=== Section Start ===

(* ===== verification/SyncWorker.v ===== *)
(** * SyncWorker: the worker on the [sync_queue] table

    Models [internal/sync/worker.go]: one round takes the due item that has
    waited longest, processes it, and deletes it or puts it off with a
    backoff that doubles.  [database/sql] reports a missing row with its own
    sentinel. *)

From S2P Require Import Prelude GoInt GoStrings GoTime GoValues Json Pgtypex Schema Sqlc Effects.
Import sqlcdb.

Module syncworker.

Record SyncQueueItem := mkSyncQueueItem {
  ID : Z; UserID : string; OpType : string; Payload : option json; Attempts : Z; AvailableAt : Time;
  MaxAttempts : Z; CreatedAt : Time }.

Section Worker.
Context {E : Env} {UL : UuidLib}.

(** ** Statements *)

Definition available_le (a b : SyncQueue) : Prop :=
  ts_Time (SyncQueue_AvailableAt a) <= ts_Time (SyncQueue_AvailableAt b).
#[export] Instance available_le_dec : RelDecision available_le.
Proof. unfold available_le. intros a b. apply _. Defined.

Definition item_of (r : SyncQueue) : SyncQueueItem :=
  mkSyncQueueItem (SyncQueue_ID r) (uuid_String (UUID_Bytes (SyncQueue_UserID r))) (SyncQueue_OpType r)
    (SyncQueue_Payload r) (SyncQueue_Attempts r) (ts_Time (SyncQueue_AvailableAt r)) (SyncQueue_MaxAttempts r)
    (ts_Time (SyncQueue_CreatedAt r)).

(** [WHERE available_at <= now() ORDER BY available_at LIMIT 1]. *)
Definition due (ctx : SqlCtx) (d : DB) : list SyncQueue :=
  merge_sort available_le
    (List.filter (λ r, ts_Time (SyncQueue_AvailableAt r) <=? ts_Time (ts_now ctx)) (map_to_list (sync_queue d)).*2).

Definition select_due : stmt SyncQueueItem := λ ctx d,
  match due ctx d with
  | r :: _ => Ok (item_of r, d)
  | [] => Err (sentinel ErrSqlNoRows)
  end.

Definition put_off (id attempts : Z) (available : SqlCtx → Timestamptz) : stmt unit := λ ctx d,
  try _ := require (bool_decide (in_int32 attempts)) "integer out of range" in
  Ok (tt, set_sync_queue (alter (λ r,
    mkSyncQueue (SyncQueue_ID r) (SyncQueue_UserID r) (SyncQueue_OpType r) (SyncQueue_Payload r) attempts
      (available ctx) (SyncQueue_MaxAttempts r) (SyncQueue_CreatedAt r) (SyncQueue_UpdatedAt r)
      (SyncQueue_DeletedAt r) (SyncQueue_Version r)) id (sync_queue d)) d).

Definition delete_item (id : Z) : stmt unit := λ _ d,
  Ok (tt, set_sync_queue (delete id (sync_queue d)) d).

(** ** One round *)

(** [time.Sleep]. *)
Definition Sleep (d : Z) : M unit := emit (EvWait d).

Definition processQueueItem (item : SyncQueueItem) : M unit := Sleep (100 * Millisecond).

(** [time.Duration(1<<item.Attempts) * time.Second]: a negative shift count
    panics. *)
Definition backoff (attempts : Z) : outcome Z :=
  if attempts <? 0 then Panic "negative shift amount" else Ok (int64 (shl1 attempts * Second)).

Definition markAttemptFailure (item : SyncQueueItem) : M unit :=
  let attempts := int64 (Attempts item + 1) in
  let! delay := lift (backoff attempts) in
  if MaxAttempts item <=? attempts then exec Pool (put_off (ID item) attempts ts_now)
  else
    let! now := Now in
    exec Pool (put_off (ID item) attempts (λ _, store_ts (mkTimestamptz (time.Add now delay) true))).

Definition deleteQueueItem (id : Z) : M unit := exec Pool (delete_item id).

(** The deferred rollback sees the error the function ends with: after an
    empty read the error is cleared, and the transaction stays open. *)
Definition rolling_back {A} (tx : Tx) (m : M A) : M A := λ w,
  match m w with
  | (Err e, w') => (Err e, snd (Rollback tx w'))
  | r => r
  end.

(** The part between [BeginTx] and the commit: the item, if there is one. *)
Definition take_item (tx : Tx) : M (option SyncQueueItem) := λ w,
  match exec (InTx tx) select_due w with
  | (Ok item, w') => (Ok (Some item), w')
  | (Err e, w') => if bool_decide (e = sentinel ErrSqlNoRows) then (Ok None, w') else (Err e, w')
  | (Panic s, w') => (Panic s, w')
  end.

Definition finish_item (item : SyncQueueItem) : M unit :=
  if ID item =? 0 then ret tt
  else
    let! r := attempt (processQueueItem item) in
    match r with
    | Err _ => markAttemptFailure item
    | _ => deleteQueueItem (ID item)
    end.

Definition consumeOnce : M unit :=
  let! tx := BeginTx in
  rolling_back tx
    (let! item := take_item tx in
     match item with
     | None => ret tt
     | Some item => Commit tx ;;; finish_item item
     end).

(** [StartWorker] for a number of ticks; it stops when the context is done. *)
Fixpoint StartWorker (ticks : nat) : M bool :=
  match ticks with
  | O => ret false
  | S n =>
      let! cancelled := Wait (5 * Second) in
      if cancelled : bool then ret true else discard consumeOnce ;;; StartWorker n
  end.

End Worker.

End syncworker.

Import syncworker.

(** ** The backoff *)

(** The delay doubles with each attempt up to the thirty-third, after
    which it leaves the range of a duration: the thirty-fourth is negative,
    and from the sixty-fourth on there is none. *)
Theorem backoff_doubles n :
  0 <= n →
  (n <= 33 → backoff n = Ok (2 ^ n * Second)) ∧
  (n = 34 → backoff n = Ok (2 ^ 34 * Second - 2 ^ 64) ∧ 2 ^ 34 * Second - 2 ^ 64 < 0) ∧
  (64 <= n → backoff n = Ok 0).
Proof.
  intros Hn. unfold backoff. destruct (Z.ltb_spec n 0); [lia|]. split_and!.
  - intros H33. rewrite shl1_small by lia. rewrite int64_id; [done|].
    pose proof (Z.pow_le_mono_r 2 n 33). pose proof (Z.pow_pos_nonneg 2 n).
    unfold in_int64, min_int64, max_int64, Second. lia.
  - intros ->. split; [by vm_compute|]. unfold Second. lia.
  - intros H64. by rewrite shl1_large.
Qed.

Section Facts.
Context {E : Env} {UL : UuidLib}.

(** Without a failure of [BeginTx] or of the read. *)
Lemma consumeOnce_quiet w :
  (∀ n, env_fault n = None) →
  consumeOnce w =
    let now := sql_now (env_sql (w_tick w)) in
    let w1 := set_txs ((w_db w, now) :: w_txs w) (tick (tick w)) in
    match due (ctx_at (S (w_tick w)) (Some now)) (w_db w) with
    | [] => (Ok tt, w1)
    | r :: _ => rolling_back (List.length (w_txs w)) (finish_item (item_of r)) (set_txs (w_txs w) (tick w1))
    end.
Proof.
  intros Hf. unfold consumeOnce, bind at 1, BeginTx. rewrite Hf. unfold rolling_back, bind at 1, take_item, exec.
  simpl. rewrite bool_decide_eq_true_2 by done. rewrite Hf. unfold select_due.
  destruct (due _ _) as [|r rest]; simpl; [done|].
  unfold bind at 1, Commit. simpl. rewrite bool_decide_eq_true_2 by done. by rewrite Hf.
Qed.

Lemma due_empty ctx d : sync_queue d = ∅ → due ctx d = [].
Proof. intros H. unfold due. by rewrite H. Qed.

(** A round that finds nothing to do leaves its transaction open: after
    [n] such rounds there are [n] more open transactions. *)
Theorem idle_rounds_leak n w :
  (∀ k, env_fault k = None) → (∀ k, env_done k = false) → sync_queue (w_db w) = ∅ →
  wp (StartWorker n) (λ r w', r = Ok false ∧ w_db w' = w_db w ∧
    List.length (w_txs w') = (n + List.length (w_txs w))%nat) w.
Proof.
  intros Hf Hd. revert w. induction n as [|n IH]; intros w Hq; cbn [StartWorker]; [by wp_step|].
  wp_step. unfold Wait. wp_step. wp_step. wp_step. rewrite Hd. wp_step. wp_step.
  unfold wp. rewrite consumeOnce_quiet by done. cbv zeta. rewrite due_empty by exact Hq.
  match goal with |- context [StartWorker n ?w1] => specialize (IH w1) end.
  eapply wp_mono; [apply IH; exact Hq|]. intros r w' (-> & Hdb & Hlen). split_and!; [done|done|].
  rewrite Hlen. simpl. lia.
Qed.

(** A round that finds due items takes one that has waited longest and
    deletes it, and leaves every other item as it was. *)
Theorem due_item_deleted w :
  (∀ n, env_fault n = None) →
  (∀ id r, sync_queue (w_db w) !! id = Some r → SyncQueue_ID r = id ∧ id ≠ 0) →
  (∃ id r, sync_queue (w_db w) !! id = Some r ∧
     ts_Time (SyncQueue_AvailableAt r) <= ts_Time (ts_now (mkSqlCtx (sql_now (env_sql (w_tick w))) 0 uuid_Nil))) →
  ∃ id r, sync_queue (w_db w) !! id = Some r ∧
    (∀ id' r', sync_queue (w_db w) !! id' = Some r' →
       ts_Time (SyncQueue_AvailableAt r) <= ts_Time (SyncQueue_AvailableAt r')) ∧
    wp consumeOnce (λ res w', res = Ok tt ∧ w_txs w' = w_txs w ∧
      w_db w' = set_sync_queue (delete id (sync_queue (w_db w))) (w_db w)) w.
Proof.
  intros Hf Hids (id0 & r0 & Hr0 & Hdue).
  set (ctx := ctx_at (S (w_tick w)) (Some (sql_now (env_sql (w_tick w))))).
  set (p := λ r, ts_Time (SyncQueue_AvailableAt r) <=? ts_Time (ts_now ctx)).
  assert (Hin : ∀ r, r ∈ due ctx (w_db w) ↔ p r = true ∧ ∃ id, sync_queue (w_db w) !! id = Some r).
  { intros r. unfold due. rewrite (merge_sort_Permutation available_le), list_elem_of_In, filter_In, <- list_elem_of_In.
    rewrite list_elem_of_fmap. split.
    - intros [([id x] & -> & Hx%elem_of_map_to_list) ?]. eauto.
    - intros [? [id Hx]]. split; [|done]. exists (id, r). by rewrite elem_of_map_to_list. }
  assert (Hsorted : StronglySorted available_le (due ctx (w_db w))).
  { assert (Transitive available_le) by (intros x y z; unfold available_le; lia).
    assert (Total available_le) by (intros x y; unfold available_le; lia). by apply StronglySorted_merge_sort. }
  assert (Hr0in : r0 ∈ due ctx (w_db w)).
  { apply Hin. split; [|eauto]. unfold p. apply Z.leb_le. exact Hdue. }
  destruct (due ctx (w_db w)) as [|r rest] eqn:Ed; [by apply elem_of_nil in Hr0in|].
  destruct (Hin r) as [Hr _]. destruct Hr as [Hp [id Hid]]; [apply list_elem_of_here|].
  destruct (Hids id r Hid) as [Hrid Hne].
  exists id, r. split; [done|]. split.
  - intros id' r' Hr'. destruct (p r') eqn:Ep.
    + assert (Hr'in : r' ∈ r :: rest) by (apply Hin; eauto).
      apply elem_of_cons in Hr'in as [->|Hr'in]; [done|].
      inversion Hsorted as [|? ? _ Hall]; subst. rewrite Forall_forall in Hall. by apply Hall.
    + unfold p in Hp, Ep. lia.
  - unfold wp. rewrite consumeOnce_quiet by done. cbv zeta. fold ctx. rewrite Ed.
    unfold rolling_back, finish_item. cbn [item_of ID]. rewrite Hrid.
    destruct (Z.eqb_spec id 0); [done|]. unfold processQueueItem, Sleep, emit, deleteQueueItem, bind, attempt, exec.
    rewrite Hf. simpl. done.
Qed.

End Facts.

=== Section End ===
=== Section Start ===

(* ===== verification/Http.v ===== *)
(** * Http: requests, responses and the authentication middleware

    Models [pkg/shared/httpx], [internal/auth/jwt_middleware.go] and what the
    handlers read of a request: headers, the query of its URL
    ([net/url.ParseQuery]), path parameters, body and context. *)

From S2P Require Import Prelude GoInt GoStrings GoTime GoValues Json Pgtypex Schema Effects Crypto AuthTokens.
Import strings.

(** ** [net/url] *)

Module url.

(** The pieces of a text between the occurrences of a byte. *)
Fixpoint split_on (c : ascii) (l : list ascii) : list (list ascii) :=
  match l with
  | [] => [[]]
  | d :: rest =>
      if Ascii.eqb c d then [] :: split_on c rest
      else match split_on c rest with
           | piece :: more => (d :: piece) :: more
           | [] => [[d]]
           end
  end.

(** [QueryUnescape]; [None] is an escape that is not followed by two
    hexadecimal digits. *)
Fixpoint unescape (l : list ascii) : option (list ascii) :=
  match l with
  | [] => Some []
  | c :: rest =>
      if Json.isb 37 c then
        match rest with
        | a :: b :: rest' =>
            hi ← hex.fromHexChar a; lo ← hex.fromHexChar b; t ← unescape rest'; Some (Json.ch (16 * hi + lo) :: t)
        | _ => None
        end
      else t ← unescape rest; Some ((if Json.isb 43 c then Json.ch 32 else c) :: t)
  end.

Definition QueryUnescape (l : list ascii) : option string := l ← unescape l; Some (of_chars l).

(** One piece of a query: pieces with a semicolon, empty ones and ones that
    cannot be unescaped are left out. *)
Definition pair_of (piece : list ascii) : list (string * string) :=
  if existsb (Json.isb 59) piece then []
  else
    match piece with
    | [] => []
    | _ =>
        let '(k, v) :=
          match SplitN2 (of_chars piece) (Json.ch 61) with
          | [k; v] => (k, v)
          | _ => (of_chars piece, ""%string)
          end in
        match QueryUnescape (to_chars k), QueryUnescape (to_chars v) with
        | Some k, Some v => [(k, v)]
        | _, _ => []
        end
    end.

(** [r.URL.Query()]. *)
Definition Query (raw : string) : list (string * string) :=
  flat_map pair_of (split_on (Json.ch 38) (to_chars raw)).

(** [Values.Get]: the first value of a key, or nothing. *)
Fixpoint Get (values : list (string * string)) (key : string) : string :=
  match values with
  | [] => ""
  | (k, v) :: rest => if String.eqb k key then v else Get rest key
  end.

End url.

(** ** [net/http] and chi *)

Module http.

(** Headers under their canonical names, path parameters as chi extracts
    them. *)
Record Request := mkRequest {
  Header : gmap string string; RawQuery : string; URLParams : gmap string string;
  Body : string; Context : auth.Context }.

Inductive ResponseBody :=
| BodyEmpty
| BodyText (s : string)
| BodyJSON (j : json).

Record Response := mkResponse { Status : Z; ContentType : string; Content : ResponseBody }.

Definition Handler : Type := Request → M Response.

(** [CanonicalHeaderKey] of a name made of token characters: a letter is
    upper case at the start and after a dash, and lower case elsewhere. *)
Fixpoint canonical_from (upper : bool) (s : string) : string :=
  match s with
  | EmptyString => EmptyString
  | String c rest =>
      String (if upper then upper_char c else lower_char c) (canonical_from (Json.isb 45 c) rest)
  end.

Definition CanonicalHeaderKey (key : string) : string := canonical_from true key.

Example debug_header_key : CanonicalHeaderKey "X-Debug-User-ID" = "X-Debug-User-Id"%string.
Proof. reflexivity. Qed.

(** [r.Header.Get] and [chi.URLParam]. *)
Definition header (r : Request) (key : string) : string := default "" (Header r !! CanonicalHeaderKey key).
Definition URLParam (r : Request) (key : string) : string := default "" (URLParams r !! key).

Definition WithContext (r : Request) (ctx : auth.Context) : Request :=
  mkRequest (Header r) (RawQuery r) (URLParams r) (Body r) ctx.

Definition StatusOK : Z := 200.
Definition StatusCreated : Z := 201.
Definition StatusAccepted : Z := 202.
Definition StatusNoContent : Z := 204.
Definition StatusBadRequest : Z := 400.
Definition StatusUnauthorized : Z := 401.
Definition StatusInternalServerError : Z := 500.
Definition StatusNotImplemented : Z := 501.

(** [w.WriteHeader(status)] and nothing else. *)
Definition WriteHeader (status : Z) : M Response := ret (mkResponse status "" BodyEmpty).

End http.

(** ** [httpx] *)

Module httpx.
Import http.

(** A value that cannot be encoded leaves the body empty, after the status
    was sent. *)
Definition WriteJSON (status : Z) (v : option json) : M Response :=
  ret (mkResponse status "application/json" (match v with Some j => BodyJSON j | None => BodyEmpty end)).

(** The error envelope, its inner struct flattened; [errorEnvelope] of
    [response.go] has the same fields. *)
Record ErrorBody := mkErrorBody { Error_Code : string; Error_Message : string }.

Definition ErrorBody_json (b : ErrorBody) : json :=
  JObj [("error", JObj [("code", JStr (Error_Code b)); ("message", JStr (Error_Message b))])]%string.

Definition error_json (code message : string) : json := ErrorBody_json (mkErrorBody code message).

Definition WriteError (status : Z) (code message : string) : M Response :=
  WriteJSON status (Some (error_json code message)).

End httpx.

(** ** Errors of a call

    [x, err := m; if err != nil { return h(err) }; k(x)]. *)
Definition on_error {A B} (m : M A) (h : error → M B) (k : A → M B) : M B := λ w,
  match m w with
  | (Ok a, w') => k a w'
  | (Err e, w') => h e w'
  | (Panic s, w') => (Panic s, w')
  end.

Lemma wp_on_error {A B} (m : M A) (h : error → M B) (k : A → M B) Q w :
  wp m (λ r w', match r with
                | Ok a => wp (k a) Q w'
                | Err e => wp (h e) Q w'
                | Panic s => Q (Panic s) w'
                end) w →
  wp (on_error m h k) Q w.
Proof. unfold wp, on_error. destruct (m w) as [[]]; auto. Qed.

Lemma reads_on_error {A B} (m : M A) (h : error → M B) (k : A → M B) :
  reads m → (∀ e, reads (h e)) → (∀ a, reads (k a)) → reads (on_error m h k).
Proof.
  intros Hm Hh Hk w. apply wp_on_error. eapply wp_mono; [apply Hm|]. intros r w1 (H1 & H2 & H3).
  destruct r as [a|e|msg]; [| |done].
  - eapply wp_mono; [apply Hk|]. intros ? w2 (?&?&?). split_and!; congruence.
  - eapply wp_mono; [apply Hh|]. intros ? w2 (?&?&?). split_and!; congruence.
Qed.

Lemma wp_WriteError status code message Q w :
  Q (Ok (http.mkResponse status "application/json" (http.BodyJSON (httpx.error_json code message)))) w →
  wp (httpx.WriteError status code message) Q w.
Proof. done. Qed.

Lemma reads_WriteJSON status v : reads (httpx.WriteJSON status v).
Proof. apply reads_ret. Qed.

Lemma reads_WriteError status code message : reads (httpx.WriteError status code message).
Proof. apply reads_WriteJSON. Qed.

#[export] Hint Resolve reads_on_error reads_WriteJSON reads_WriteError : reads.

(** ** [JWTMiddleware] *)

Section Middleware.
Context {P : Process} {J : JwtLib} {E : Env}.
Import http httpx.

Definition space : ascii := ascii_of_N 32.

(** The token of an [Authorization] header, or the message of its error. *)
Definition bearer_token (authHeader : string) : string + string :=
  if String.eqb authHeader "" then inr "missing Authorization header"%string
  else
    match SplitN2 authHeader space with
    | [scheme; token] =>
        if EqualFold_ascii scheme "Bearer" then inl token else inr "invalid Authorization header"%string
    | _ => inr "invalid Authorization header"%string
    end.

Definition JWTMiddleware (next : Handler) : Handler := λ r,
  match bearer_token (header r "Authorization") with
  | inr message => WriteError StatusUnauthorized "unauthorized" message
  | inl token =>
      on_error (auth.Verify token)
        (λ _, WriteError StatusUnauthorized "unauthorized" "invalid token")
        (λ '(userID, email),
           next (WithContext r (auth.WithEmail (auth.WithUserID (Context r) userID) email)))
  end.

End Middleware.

=== Section End ===

For the material above, reproduce exactly the lines from the line with "destruct r as [a|e|msg]; [| |done]." to the line with "Lemma reads_WriteJSON status", inclusive, and exclude all others.

  destruct r as [a|e|msg]; [| |done].
  - eapply wp_mono; [apply Hk|]. intros ? w2 (?&?&?). split_and!; congruence.
  - eapply wp_mono; [apply Hh|]. intros ? w2 (?&?&?). split_and!; congruence.
Qed.

Lemma wp_WriteError status code message Q w :
  Q (Ok (http.mkResponse status "application/json" (http.BodyJSON (httpx.error_json code message)))) w →
  wp (httpx.WriteError status code message) Q w.
Proof. done. Qed.

Lemma reads_WriteJSON status v : reads (httpx.WriteJSON status v).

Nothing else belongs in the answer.